| Required action |
Every line with "Hdir" in it must be copied from the data.

"""

(** * Growing *)

Lemma double_until_ok fuel : forall n max, 0 < n -> 0 <= max < 2 ^ 30 -> max < n * 2 ^ Z.of_nat fuel ->
  n <= INT_MAX -> exists r, double_until (S fuel) n max = Ok r /\ max < r /\ n <= r <= INT_MAX.
Proof.
  induction fuel as [|fuel IH]; intros n max Hn Hm Hp Hi; cbn [double_until].
  - change (2 ^ Z.of_nat 0) with 1 in Hp. rewrite (proj2 (Z.leb_gt n max)) by lia. exists n. split; [done|lia].
  - destruct (Z.leb_spec n max); [|exists n; split; [done|lia]].
    rewrite chk_int_ok, bind_Ok by (unfold INT_MIN, INT_MAX in *; lia).
    destruct (IH (2 * n) max) as (r & Hr & H1 & H2); [lia|done| |unfold INT_MAX; lia|].
    + rewrite Nat2Z.inj_succ, Z.pow_succ_r in Hp by lia. lia.
    + exists r. split; [exact Hr|lia].
Qed.

Lemma epoll_recalc_ok alloc max op : 0 < blen (fds op) <= INT_MAX -> blen (fds op) <= max < 2 ^ 30 ->
  exists r op', epoll_recalc alloc max op = Ok (r, op') /\ (forall fd rd, slot op' fd rd = slot op fd rd) /\
    blen (fds op) <= blen (fds op') <= INT_MAX /\ (r = 0 /\ max < blen (fds op') \/ r = -1 /\ alloc = false).
Proof.
  intros Hb Hm. unfold epoll_recalc. rewrite Z.geb_leb, (proj2 (Z.leb_le _ _)) by lia.
  destruct (double_until_ok 31 (blen (fds op)) max) as (n & Hn & Hlt & Hle); [lia|lia| |lia|].
  { change (2 ^ Z.of_nat 31) with (2 ^ 31). change (2 ^ 30) with 1073741824 in Hm. change (2 ^ 31) with 2147483648. lia. }
  rewrite Hn, bind_Ok. destruct alloc; cbn [negb].
  - eexists _, _. split; [reflexivity|]. cbn [fds]. split.
    + intros fd rd. unfold slot. cbn [fds]. destruct (0 <=? fd); [|done]. rewrite lookup_app.
      destruct (fds op !! Z.to_nat fd) as [e|]; [done|].
      destruct (replicate _ _ !! _) as [e|] eqn:Hr; [|done]. apply lookup_replicate_1 in Hr as [-> _]. by destruct rd.
    + rewrite blen_app. assert (blen (replicate (Z.to_nat (n - blen (fds op))) (mkEvepoll None None)) = n - blen (fds op))
        as -> by (unfold blen at 1; rewrite length_replicate; lia). lia.
  - eexists _, _. split; [reflexivity|]. split; [done|]. split; [lia|]. by right.
Qed.

Section Backend.
Context {P : EpollKernel} {PO : EpollKernelOk} {K : SigKernel}.
Implicit Types (b : backend) (E : events).

(** The table can grow, and the kernel watches at least what is registered. *)
Record epoll_inv b : Prop := {
  ep_size : 0 < blen (fds (bk_op b)) <= INT_MAX;
  ep_watched : forall fd rd, is_Some (slot (bk_op b) fd rd) ->
    exists m, interest (bk_set b) fd = Some m /\ has_flag m (dir_mask rd) = true
}.

(** The kernel watches exactly what is registered. *)
Definition epoll_exact b : Prop :=
  forall fd, interest (bk_set b) fd = slots_mask (slot (bk_op b) fd true) (slot (bk_op b) fd false).

(** An event on a descriptor: it asks for something, and the table can be grown
    to hold it. *)
Definition io_event (o : event) : Prop :=
  has_flag (ev_events o) EV_SIGNAL = false /\ 0 <= ev_fd o < 2 ^ 30 /\ asks o true || asks o false = true.

(** The slots of an event set to [v]. *)
Definition slots_set (o : event) (v : option Z) b b' : Prop :=
  forall fd rd, slot (bk_op b') fd rd =
    if decide (fd = ev_fd o /\ asks o rd = true) then v else slot (bk_op b) fd rd.

(** The kernel's list after one entry of the table and one mask changed. *)
Lemma watched_put b (i : nat) e k : epoll_inv b -> Z.of_nat i < blen (fds (bk_op b)) ->
  (forall j, j <> Z.of_nat i -> interest k j = interest (bk_set b) j) ->
  (forall rd, is_Some (if rd : bool then evread e else evwrite e) ->
    exists m, interest k (Z.of_nat i) = Some m /\ has_flag m (dir_mask rd) = true) ->
  epoll_inv (mkBackend (put_slot (Z.of_nat i) e (bk_op b)) k (bk_sig b)).
Proof.
  intros [Hs Hw] Hi Hk He. split.
  - cbn. unfold put_slot. cbn [fds]. unfold blen in *. by rewrite length_insert.
  - intros fd rd. cbn [bk_op bk_set]. rewrite slot_put by done. case_decide as Hd; [subst fd; apply He|].
    rewrite Hk by done. apply Hw.
Qed.

Lemma exact_put b (i : nat) e k : epoll_exact b -> Z.of_nat i < blen (fds (bk_op b)) ->
  (forall j, j <> Z.of_nat i -> interest k j = interest (bk_set b) j) ->
  interest k (Z.of_nat i) = slots_mask (evread e) (evwrite e) ->
  epoll_exact (mkBackend (put_slot (Z.of_nat i) e (bk_op b)) k (bk_sig b)).
Proof.
  intros Hx Hi Hk He fd. cbn [bk_op bk_set]. rewrite !slot_put by done. case_decide as Hd; [by subst fd|].
  rewrite Hk by done. apply Hx.
Qed.

(** What the kernel holds after [epoll_add]'s call for an entry of the table. *)
Lemma add_ctl_ok e o x k k' fd :
  let r := has_flag (ev_events o) EV_READ in
  let wr := has_flag (ev_events o) EV_WRITE in
  let m := match evread e with Some _ => EPOLLIN | None => 0 end in
  let m := match evwrite e with Some _ => Z.lor m EPOLLOUT | None => m end in
  let m := if r then Z.lor m EPOLLIN else m in
  let m := if wr then Z.lor m EPOLLOUT else m in
  r || wr = true ->
  epoll_ctl (match evread e, evwrite e with None, None => EPOLL_CTL_ADD | _, _ => EPOLL_CTL_MOD end) fd m k = Some k' ->
  (forall j, j <> fd -> interest k' j = interest k j) /\
  interest k' fd = slots_mask (if r then Some x else evread e) (if wr then Some x else evwrite e).
Proof.
  intros r wr m0 m1 m2 m Hdir Hc.
  assert (Some m = slots_mask (if r then Some x else evread e) (if wr then Some x else evwrite e)) as <-.
  { unfold m, m2, m1, m0. by destruct (evread e), (evwrite e), r, wr. }
  destruct (evread e), (evwrite e); (apply ctl_mod in Hc as [_ Hc] || apply ctl_add in Hc as [_ Hc]);
    (split; [intros j Hj|]; rewrite Hc; [by rewrite decide_False|by rewrite decide_True]).
Qed.

Lemma mask_watches r w rd : is_Some (if rd : bool then r else w) ->
  exists m, slots_mask r w = Some m /\ has_flag m (dir_mask rd) = true.
Proof. intros [x Hx]. destruct rd, r, w; try done; by eexists. Qed.

Lemma epoll_add_ok a E x o b : epoll_inv b -> E !! x = Some o -> io_event o ->
  exists r b', epoll_add a E x b = Ok (r, b') /\ epoll_inv b' /\ bk_sig b' = bk_sig b /\
    nevents (bk_op b') = nevents (bk_op b) /\ (epoll_exact b -> epoll_exact b') /\
    (r = 0 /\ slots_set o (Some x) b b' \/
     r = -1 /\ forall fd rd, slot (bk_op b') fd rd = slot (bk_op b) fd rd).
Proof.
  intros H Ho (Hns & Hfd & Hdir). unfold epoll_add, deref. rewrite Ho. cbn [of_option]. rewrite bind_Ok, Hns.
  assert (exists r op, (if ev_fd o >=? blen (fds (bk_op b)) then epoll_recalc (ba_realloc a) (ev_fd o) (bk_op b)
      else Ok (0, bk_op b)) = Ok (r, op) /\ (forall fd rd, slot op fd rd = slot (bk_op b) fd rd) /\
      0 < blen (fds op) <= INT_MAX /\ nevents op = nevents (bk_op b) /\ (r = 0 /\ ev_fd o < blen (fds op) \/ r = -1))
    as (r & op & -> & Hsl & Hb & Hnev & Hr).
  { rewrite Z.geb_leb. destruct (Z.leb_spec (blen (fds (bk_op b))) (ev_fd o)) as [Hle|Hlt].
    - destruct (epoll_recalc_ok (ba_realloc a) (ev_fd o) (bk_op b) (ep_size _ H) ltac:(lia))
        as (r & op & Hre & Hsl & Hb & Hr).
      exists r, op. pose proof (ep_size _ H). split; [done|]. split; [done|]. split; [lia|]. split; [|naive_solver].
      revert Hre. unfold epoll_recalc. case_match; [|by intros [= _ <-]].
      destruct (double_until _ _ _); [|done]. cbn. by case_match; intros [= _ <-].
    - exists 0, (bk_op b). pose proof (ep_size _ H). do 2 (split; [done|]). split; [lia|]. split; [done|]. by left. }
  set (b1 := mkBackend op (bk_set b) (bk_sig b)).
  assert (epoll_inv b1) as H1 by (split; [done|]; intros fd rd; cbn [b1 bk_op bk_set]; rewrite Hsl; apply (ep_watched _ H)).
  assert (epoll_exact b -> epoll_exact b1) as Hx1 by (intros Hx fd; cbn [b1 bk_op bk_set]; rewrite !Hsl; apply Hx).
  rewrite bind_Ok. destruct Hr as [[-> Hlt]| ->]; cbn [Z.eqb].
  2:{ exists (-1), b1. do 5 (split; [done|]). by right. }
  destruct (blen_lookup (fds op) (Z.to_nat (ev_fd o))) as [e He]; [lia|].
  assert (ev_fd o = Z.of_nat (Z.to_nat (ev_fd o))) as Hfn by lia. set (i := Z.to_nat (ev_fd o)) in *.
  replace (at_index (fds op) (ev_fd o)) with (@Ok evepoll e) by (rewrite Hfn; symmetry; by apply at_index_ok).
  rewrite bind_Ok.
  destruct (epoll_ctl _ (ev_fd o) _ (bk_set b)) as [k|] eqn:Hc.
  2:{ exists (-1), b1. do 5 (split; [done|]). by right. }
  destruct (add_ctl_ok e o x _ _ _ Hdir Hc) as [Hoth Hme]. rewrite Hfn in Hoth, Hme |- *.
  assert (Z.of_nat i < blen (fds (bk_op b1))) as Hib by (cbn; lia).
  set (e' := mkEvepoll _ _). eexists 0, _. split; [reflexivity|].
  split; [|split; [done|split; [done|split; [intros Hx; by apply (exact_put b1); [apply Hx1|..]|left; split; [done|]]]]].
  - apply (watched_put b1); [done|done|done|]. intros rd Hrd. rewrite Hme. by apply mask_watches.
  - intros fd rd. cbn [bk_op]. rewrite slot_put by done. rewrite Hsl, <- Hfn.
    destruct (decide (fd = ev_fd o)) as [->|Hne]; [|by rewrite decide_False by tauto].
    rewrite Hfn, <- Hsl, (slot_at op i e rd He). unfold asks. cbn [evread evwrite e'].
    destruct rd; by apply chosen.
Qed.
Fixpoint decode_int_loop (nibbles : nat) (b : evbuffer) (number : Z) : cres Z :=
  match nibbles with
  | O => Ok number
  | S k =>
      d ← byte_at b (Z.shiftr (Z.of_nat nibbles) 1);
      let nib := if Nat.odd nibbles then Z.land d 15 else Z.shiftr (Z.land d 240) 4 in
      decode_int_loop k b (Z.lor (uwrap32 (Z.shiftl number 4)) nib)
  end.

Definition decode_int_internal (b : evbuffer) (dodrain : bool) : cres (option Z * evbuffer * Z) :=
  let len := wrap32 (off b) in
  if len =? 0 then Ok (None, b, -1)
  else
    d ← byte_at b 0;
    let nibbles := Z.shiftr (Z.land d 240) 4 + 1 in
    if (nibbles >? 8) || (Z.shiftr nibbles 1 + 1 >? len) then Ok (None, b, -1)
    else
      let len := Z.shiftr nibbles 1 + 1 in
      number ← decode_int_loop (Z.to_nat nibbles) b 0;
      Ok (Some number, if dodrain then (evbuffer_drain b len).1 else b, len).

Definition evtag_decode_int (b : evbuffer) : cres (option Z * evbuffer * Z) :=
  '(n, b, r) ← decode_int_internal b true; Ok (n, b, if r =? -1 then -1 else 0).

(** The copy [tmp] of the buffer behind the tag. *)
Definition behind (b : evbuffer) (len : Z) : evbuffer :=
  mkEvbuffer (orig_buffer b) (buffer b + len) (misalign b) (totallen b) (off b - len) (cb b).

Definition evtag_peek_length (b : evbuffer) : cres (option Z * Z) :=
  '(_, _, len) ← decode_tag_internal b false;
  if len =? -1 then Ok (None, -1)
  else
    '(n, _, res) ← decode_int_internal (behind b len) false;
    if res =? -1 then Ok (n, -1) else Ok (option_map (fun n => uwrap32 (n + (res + len))) n, 0).

Definition evtag_payload_length (b : evbuffer) : cres (option Z * Z) :=
  '(_, _, len) ← decode_tag_internal b false;
  if len =? -1 then Ok (None, -1)
  else
    '(n, _, res) ← decode_int_internal (behind b len) false;
    if res =? -1 then Ok (n, -1) else Ok (n, 0).

Definition evtag_consume (b : evbuffer) : cres (evbuffer * Z) :=
  '(_, b, r) ← decode_tag_internal b true;
  if r =? -1 then Ok (b, -1)
  else
    '(n, b, r) ← evtag_decode_int b;
    if r =? -1 then Ok (b, -1)
    else len ← of_option Uninitialised n; Ok ((evbuffer_drain b len).1, 0).

(** The tag, the two buffers and the result. *)
Definition evtag_unmarshal (alloc : Z -> bool) (src dst : evbuffer) : cres (option Z * evbuffer * evbuffer * Z) :=
  '(tag, src, r) ← decode_tag_internal src true;
  if r =? -1 then Ok (tag, src, dst, -1)
  else
    '(n, src, r) ← evtag_decode_int src;
    if r =? -1 then Ok (tag, src, dst, -1)
    else
      len ← of_option Uninitialised n;
      if off src <? len then Ok (tag, src, dst, -1)
      else
        data ← get_bytes src (buffer src) len;
        '(dst, r, _) ← evbuffer_add alloc dst data len;
        if r =? -1 then Ok (tag, src, dst, -1)
        else Ok (tag, (evbuffer_drain src len).1, dst, wrap32 len).

(** The integer, the scratch buffer, the buffer and the result. *)
Definition evtag_unmarshal_int (alloc : Z -> bool) (buf b : evbuffer) (need_tag : Z)
  : cres (option Z * evbuffer * evbuffer * Z) :=
  '(tag, b, r) ← decode_tag_internal b true;
  if r =? -1 then Ok (None, buf, b, -1)
  else if negb (bool_decide (tag = Some need_tag)) then Ok (None, buf, b, -1)
  else
    '(n, b, r) ← evtag_decode_int b;
    if r =? -1 then Ok (None, buf, b, -1)
    else
      len ← of_option Uninitialised n;
      if off b <? len then Ok (None, buf, b, -1)
      else
        data ← get_bytes b (buffer b) len;
        '(buf, r, _) ← evbuffer_add alloc (reset_buf buf) data len;
        if r =? -1 then Ok (None, buf, b, -1)
        else
          let b := (evbuffer_drain b len).1 in
          '(n, buf, r) ← evtag_decode_int buf;
          Ok (n, buf, b, r).

(** [evtag_unmarshal] into the scratch buffer, and the test of the tag; [false]
    stands for the result -1. *)
Definition unmarshal_tagged (alloc : Z -> bool) (buf src : evbuffer) (need_tag : Z)
  : cres (evbuffer * evbuffer * bool) :=
  '(tag, src, buf, r) ← evtag_unmarshal alloc src (reset_buf buf);
  Ok (buf, src, negb (r =? -1) && bool_decide (tag = Some need_tag)).

Definition evtag_unmarshal_fixed (alloc : Z -> bool) (buf src : evbuffer) (need_tag len : Z)
  : cres (option (list byte) * evbuffer * evbuffer * Z) :=
  '(buf, src, ok) ← unmarshal_tagged alloc buf src need_tag;
  if negb ok then Ok (None, buf, src, -1)
  else if negb (off buf =? len) then Ok (None, buf, src, -1)
  else data ← get_bytes buf (buffer buf) len; Ok (Some data, buf, src, 0).

(** The string copied, with the zero [calloc] leaves behind it; a failed
    [calloc] ends the program. *)
Definition evtag_unmarshal_string (alloc : Z -> bool) (ok : bool) (buf b : evbuffer) (need_tag : Z)
  : cres (option (list byte) * evbuffer * evbuffer * Z) :=
  '(buf, b, found) ← unmarshal_tagged alloc buf b need_tag;
  if negb found then Ok (None, buf, b, -1)
  else
    require ok AssertFailed;;
    '(buf, data, _, _) ← evbuffer_remove buf (off buf);
    Ok (Some (data ++ [byte.of_Z 0]), buf, b, 0).

Definition evtag_unmarshal_timeval (alloc : Z -> bool) (buf b : evbuffer) (need_tag : Z)
  : cres (option timeval * evbuffer * evbuffer * Z) :=
  '(buf, b, found) ← unmarshal_tagged alloc buf b need_tag;
  if negb found then Ok (None, buf, b, -1)
  else
    '(sec, buf, r) ← evtag_decode_int buf;
    if r =? -1 then Ok (None, buf, b, -1)
    else
      '(usec, buf, r) ← evtag_decode_int buf;
      if r =? -1 then Ok (None, buf, b, -1)
      else
        sec ← of_option Uninitialised sec;
        usec ← of_option Uninitialised usec;
        Ok (Some (mkTv sec usec), buf, b, 0).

"""

| Answer box |
  intros r wr m0 m1 m2 m Hdir Hc.
  intros H Ho (Hns & Hfd & Hdir). unfold epoll_add, deref. rewrite Ho. cbn [of_option]. rewrite bind_Ok, Hns.
  destruct (add_ctl_ok e o x _ _ _ Hdir Hc) as [Hoth Hme]. rewrite Hfn in Hoth, Hme |- *.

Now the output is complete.